Curve Finance, a decentralized exchange, will distribute nearly $3 million in accrued fees to the platform’s governance token holders, following a community vote.
The protocol will continue to disburse fees on a weekly basis following this initial payout, Curve CEO Michael Egorov told CoinDesk.
Curve’s recent vote could be seen as a successful exercise in distributed governance, where platform users are encouraged to participate by having skin in the game. The vote passed unanimously with 95 votes cast in favor, representing 49.75% of the entire eligible voting pool.
See also: The Fourth Era of Blockchain Governance
This point is all the more emphatic considering the confounding origins of Curve’s governance token. In August, an anonymous DeFi user preemptively deployed smart contracts for the decentralized autonomous corporation and token the team were building, without their knowledge or consent.
An exercise in decentralized governance
The Curve team adopted the front-run code due to intense community interest during the heyday of governance and liquidity token yield farming.

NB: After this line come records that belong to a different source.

(** One call at most, and one if there is an outcome. *)
Lemma deliver_effect org plan request message w r w' :
  deliver dep org plan request message w = (r, w') →
  messages_in w' = messages_in w ∧ (w_next_uuid w ≤ w_next_uuid w')%N ∧
  ((∃ e, r = Err e) ∧ w_calls w' = w_calls w ∨
   ∃ c, call_of org plan request message c ∧ w_calls w' = w_calls w ++ [c]).
Proof.
  unfold deliver. unfold mbind at 1, M_bind at 1.
  destruct (resolve_secret dep org (sp_account plan) w) as [[secret|e] w1] eqn:H1;
    apply (ran_frames apart) in H1 as (E1 & C1 & N1); try (hush; fail).
  2: { intros [= <- <-]. split_and!; [done..|]. left. eauto. }
  unfold mbind at 1, M_bind at 1, lift. destruct (prepare plan) as [prepared|e].
  2: { intros [= <- <-]. split_and!; [done..|]. left. eauto. }
  unfold mbind at 1, M_bind at 1. destruct (resolve_provider dep _ _) as [provider|e].
  2: { intros [= <- <-]. split_and!; [done..|]. left. eauto. }
  unfold mbind at 1, M_bind at 1, provider_call. intros Hr.
  assert (∃ x, (r, w') = (x, set_w_calls (w_calls w1 ++ [mkCall org (ma_id (sp_account plan))
    (sm_idempotency_key request) (mm_id message) prepared]) w1)) as [x E].
  { revert Hr. destruct (mp_send _ _ _ _ _) as [result|[]]; intros <-; by eexists. }
  injection E as _ ->. split_and!; [done..|]. right. eexists. split; [|by rewrite <- C1]. done.
Qed.
End outbound.

Lemma apply_message_effect org id f w r w' :
  apply_message org id f w = (Ok r, w') →
  contains w w' ∧
  match r with
  | None => messages_in w' = messages_in w ∧ List.find (owned_message org id) (mdb_messages (messages_in w)) = None
  | Some m => ∃ row now, List.find (owned_message org id) (mdb_messages (messages_in w)) = Some row ∧
      m = set_mm_updated_at now (f row) ∧
      messages_in w' = set_mdb_messages (update_where (owned_message org id) (λ _, m) (mdb_messages (messages_in w)))
        (messages_in w)
  end.
Proof.
  intros Hr. pose proof (ran_frames contains _ _ _ _ (contained_apply_message _ _ _) Hr) as Hc. split; [done|].
  unfold apply_message in Hr. ran Hr as now w1 H1. injection H1 as <- <-. ran Hr as m w2 H2. injection H2 as <- <-.
  change (messages_in (set_w_reads (S (w_reads w)) w)) with (messages_in w) in Hr.
  destruct (List.find _ _) as [row|] eqn:Hf; [|by injection Hr as <- <-].
  destruct (provider_id_taken _ _ _); [done|]. ran Hr as u w3 H3. injection H3 as <- <-. injection Hr as <- <-.
  by eexists row, _.
Qed.

(** What a terminal write makes of the row of the message. *)
Definition marked_row (outcome : ProviderSendResult + NxsError) (row m : MessagingMessageRecord) : Prop :=
  mm_id m = mm_id row ∧ mm_organization_id m = mm_organization_id row ∧ mm_account_id m = mm_account_id row ∧
  mm_direction m = mm_direction row ∧
  match outcome with
  | inl _ => mm_status m = MessageStatus.SENT
  | inr _ => mm_status m = MessageStatus.FAILED ∧ mm_provider_message_id m = mm_provider_message_id row
  end.

Lemma mark_effect org message outcome w r w' :
  mark org message outcome w = (r, w') →
  contains w w' ∧
  match r with
  | Ok m => ∃ row, List.find (owned_message org (mm_id message)) (mdb_messages (messages_in w)) = Some row ∧
      marked_row outcome row m ∧
      messages_in w' = set_mdb_messages (update_where (owned_message org (mm_id message)) (λ _, m)
        (mdb_messages (messages_in w))) (messages_in w)
  | Err _ => messages_in w' = messages_in w
  end.
Proof.
  intros Hr. destruct outcome as [result|error]; cbn [mark] in Hr; unfold mark_sent, mark_failed, utcnow in Hr;
    unfold mbind at 1, M_bind at 1 in Hr; cbn beta iota in Hr;
    (apply txn_effect in Hr; [|hush]); (destruct r as [m|e]; [|destruct Hr as [E C]; split; [exact C|exact E]]);
    destruct Hr as (w0 & D0 & N0 & C0 & Hm); ran Hm as x w1 H1; apply apply_message_effect in H1 as ([C1 N1] & H1);
    (destruct x as [x|]; [|by ran Hm as y w2 Hy]); ran Hm as y w2 Hy; injection Hy as <- <-;
    hushed Hm as u w3 A3; injection Hm as <- <-; destruct A3 as (E3 & C3 & N3);
    destruct H1 as (row & now & Hf & -> & Hw); rewrite D0 in Hf, Hw;
    (split; [split; [by rewrite C3, C1, C0|rewrite N0 in N1; etrans; [exact N1|exact N3]]|]);
    (exists row; split; [exact Hf|]; split; [|by rewrite E3, Hw]); unfold marked_row; [by destruct (res_sms result)|done].
Qed.

(** Finalising changes the claim of the key and no other, and not its key. *)
Lemma conclude_effect org plan request m outcome w r w' :
  conclude org plan request m outcome w = (r, w') →
  contains w w' ∧ r = (match outcome with inl _ => Ok m | inr e => Err (Nxs e) end) ∧
  match sm_idempotency_key request with
  | None => messages_in w' = messages_in w
  | Some key => ∃ f, (∀ c, send_token (f c) = send_token c ∧
        match outcome with
        | inl _ => sd_status (f c) = SendIdempotencyStatus.COMPLETED ∧ sd_result (f c) = Some m
        | inr _ => sd_status (f c) = SendIdempotencyStatus.FAILED
        end) ∧
      messages_in w' = set_mdb_sends (update_where (is_send org (ma_id (sp_account plan)) key) f
        (mdb_sends (messages_in w))) (messages_in w)
  end.
Proof.
  intros Hr. unfold conclude in Hr. destruct (sm_idempotency_key request) as [key|].
  2: { destruct outcome; injection Hr as <- <-; by split. }
  destruct outcome as [result|error]; unfold finalize_send, tenant_transaction, utcnow, mmodify, modify_db, mbind, M_bind in Hr;
    cbn beta iota zeta in Hr; injection Hr as <- <-; (split; [by split|]); (split; [done|]);
    eexists; (split; [|reflexivity]); by intros c.
Qed.

(** ** Webhooks *)

(** Only the receipts differ. *)
Definition receipts_only (m m' : MessagingDB) : Prop := ∃ l, m' = set_mdb_receipts l m.

Lemma insert_receipt_effect org a e mid s w u w' :
  insert_receipt org a e mid s w = (Ok u, w') → contains w w' ∧ receipts_only (messages_in w) (messages_in w').
Proof.
  intros Hr. pose proof (ran_frames contains _ _ _ _ (contained_insert_receipt _ _ _ _ _) Hr) as Hc. split; [done|].
  unfold insert_receipt in Hr. ran Hr as id w1 H1. injection H1 as <- <-. ran Hr as now w2 H2. injection H2 as <- <-.
  ran Hr as m w3 H3. injection H3 as <- <-. destruct (_ || _); [done|]. injection Hr as <- <-. by eexists.
Qed.

(** What a callback that read [seen] makes of the row. *)
Definition folded_row (seen row m : MessagingMessageRecord) : Prop :=
  mm_id m = mm_id row ∧ mm_organization_id m = mm_organization_id row ∧ mm_account_id m = mm_account_id row ∧
  mm_direction m = mm_direction row ∧ mm_provider_message_id m = mm_provider_message_id row ∧
  ∃ reported, to_advanced (apply_callback (mm_status seen) reported) = true ∧ mm_status m = reported.

Lemma callback_row status seen row now later :
  to_advanced (apply_callback (mm_status seen) (ns_status status)) = true →
  let changed := set_mm_updated_at later (callback_changes (to_status (apply_callback (mm_status seen) (ns_status status)))
                   status seen now row) in
  folded_row seen row changed.
Proof.
  intros Ha. assert (to_status (apply_callback (mm_status seen) (ns_status status)) = ns_status status) as ->.
  { destruct (apply_callback_spec (mm_status seen) (ns_status status)) as (_ & _ & ->). by rewrite Ha. }
  cbv zeta. unfold folded_row.
  destruct (ns_status status) eqn:E; cbn -[apply_callback]; (split_and!; [done..|]); eexists; (split; [exact Ha|done]).
Qed.

(** A callback folds the row of its organization that it read, or writes no message. *)
Definition fold_effect (org : uuid) (found : option MessagingMessageRecord) (m m' : MessagingDB) : Prop :=
  receipts_only m m' ∨
  ∃ seen row new l, found = Some seen ∧ row ∈ mdb_messages m ∧ mm_id row = mm_id seen ∧
    mm_organization_id row = org ∧ folded_row seen row new ∧
    m' = set_mdb_receipts l (set_mdb_messages (update_where (owned_message org (mm_id row)) (λ _, new) (mdb_messages m)) m).

Lemma find_same {A} (key : A → uuid) (p : A → bool) l x y :
  NoDup (map key l) → List.find p l = Some x → y ∈ l → (∀ z, p z = true → key z = key y) → x = y.
Proof.
  intros Hn [Hx Hp]%find_elem Hy Hk. eapply (NoDup_map_inj key); [done..|]. by apply Hk.
Qed.

Lemma owned_message_id org id m : owned_message org id m = true → mm_organization_id m = org ∧ mm_id m = id.
Proof. unfold owned_message. by rewrite andb_true_iff, !N.eqb_eq. Qed.

Lemma decide_status_effect org account status found w x w' :
  decide_status org account status found w = (Ok x, w') →
  contains w w' ∧ fold_effect org found (messages_in w) (messages_in w').
Proof.
  intros Hr. unfold decide_status in Hr. destruct found as [seen|]; [|done].
  destruct (to_advanced _) eqn:Ha; simpl in Hr.
  2: { injection Hr as _ <-. split; [by split|]. left. exists (mdb_receipts (messages_in w)). by destruct (messages_in w). }
  ran Hr as now w2 H2. injection H2 as <- <-. ran Hr as y w3 H3. apply apply_message_effect in H3 as (C3 & H3).
  destruct y as [y|]; [|by ran Hr as z w4 Hz]. destruct H3 as (row & later & Hf & -> & E3).
  ran Hr as z w4 Hz. injection Hz as <- <-. ran Hr as u' w5 H5. injection H5 as <- <-.
  hushed Hr as u2 w6 A6. injection Hr as _ <-. destruct A6 as (E6 & C6).
  change (messages_in (set_w_reads (S (w_reads w)) w)) with (messages_in w) in Hf, E3.
  apply find_elem in Hf as [Hrow [Ho Hi]%owned_message_id]. split.
  { revert C3 C6. unfold contains. simpl. intros [-> ?] [-> ?]. split; [done|lia]. }
  right. eexists seen, row, _, _. split_and!; [done..|by apply callback_row|]. rewrite E6. simpl. rewrite E3, Hi. reflexivity.
Qed.

Lemma settle_effect m w :
  (settle_status m w).2 = (m w).2.
Proof. unfold settle_status, try_with. by destruct (m w) as [[|[]] ?]. Qed.

Lemma commit_status_effect org account status found w :
  let w' := (commit_status org account status found w).2 in
  contains w w' ∧ fold_effect org found (messages_in w) (messages_in w').
Proof.
  cbv zeta. unfold commit_status. rewrite settle_effect.
  destruct (tenant_transaction _ w) as [r w1] eqn:Ht. apply txn_effect in Ht; [|hush]. destruct r as [x|e]; simpl.
  - destruct Ht as (w0 & D0 & N0 & C0 & Hm). ran Hm as u w2 H2. apply insert_receipt_effect in H2 as ([C2 N2] & l & E2).
    apply decide_status_effect in Hm as ([C1 N1] & He). split; [split; [by rewrite C1, C2, C0|rewrite N0 in N2; lia]|].
    rewrite E2, D0 in He. destruct He as [[l' E]|(seen & row & new & l' & -> & Hrow & Hi & Ho & Hfold & E)].
    + left. exists l'. by rewrite E.
    + right. exists seen, row, new, l'. done.
  - destruct Ht as [E C]. split; [done|]. left. exists (mdb_receipts (messages_in w)). rewrite E. by destruct (messages_in w).
Qed.

(** The message a callback finds. *)
Definition status_target (org : uuid) (account : MessagingAccountRecord) (status : NormalizedStatus) (m : MessagingDB)
    : option MessagingMessageRecord :=
  List.find (has_provider_id org (ma_id account) MessageDirection.OUTBOUND (ns_provider_message_id status)) (mdb_messages m).

(** A callback that no other transaction overtakes commits what it read. *)
Lemma process_is_commit org account status w :
  process_status org account status w = commit_status org account status (status_target org account status (messages_in w)) w.
Proof.
  enough (∀ w, fold_status org account status w = (_ ← insert_receipt org (ma_id account) (status_event_id status) None "ACCEPTED";
    decide_status org account status (status_target org account status (messages_in w))) w) as E.
  { unfold process_status, commit_status, settle_status, try_with, tenant_transaction. by rewrite E. }
  clear w. intros w. unfold fold_status, mbind, M_bind. destruct (insert_receipt _ _ _ _ _ w) as [[u|e] w1] eqn:H1; [|done].
  apply insert_receipt_effect in H1 as (_ & l & E1). unfold by_provider_id, mgets, gets. by rewrite E1.
Qed.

In order to vote, users must stake CRV tokens to the protocol’s voting contract which then supplies users with veCRV, creating a kind of voting escrow. Since September, veCRV holders have earned half of the 0.04% trading fee the protocol levies, with the other half going to liquidity providers.
“The vote for this splitting already took place in the past, and the current vote activates the code to trustlessly distribute the fees now and in the future to veCRV token holders,” Egorov said. “While we've been writing and testing the code, the amount of fees accrued over 69 days, waiting for distribution, appeared to be $3 million.”
UPDATE (11/29/20 - 17:30 UTC): Corrects Curve's TVL to approximately $1.3 billion, not $800 million. Curve CEO Michael Egorov says the earlier protocol valuation was based on incomplete information from DeFiPulse.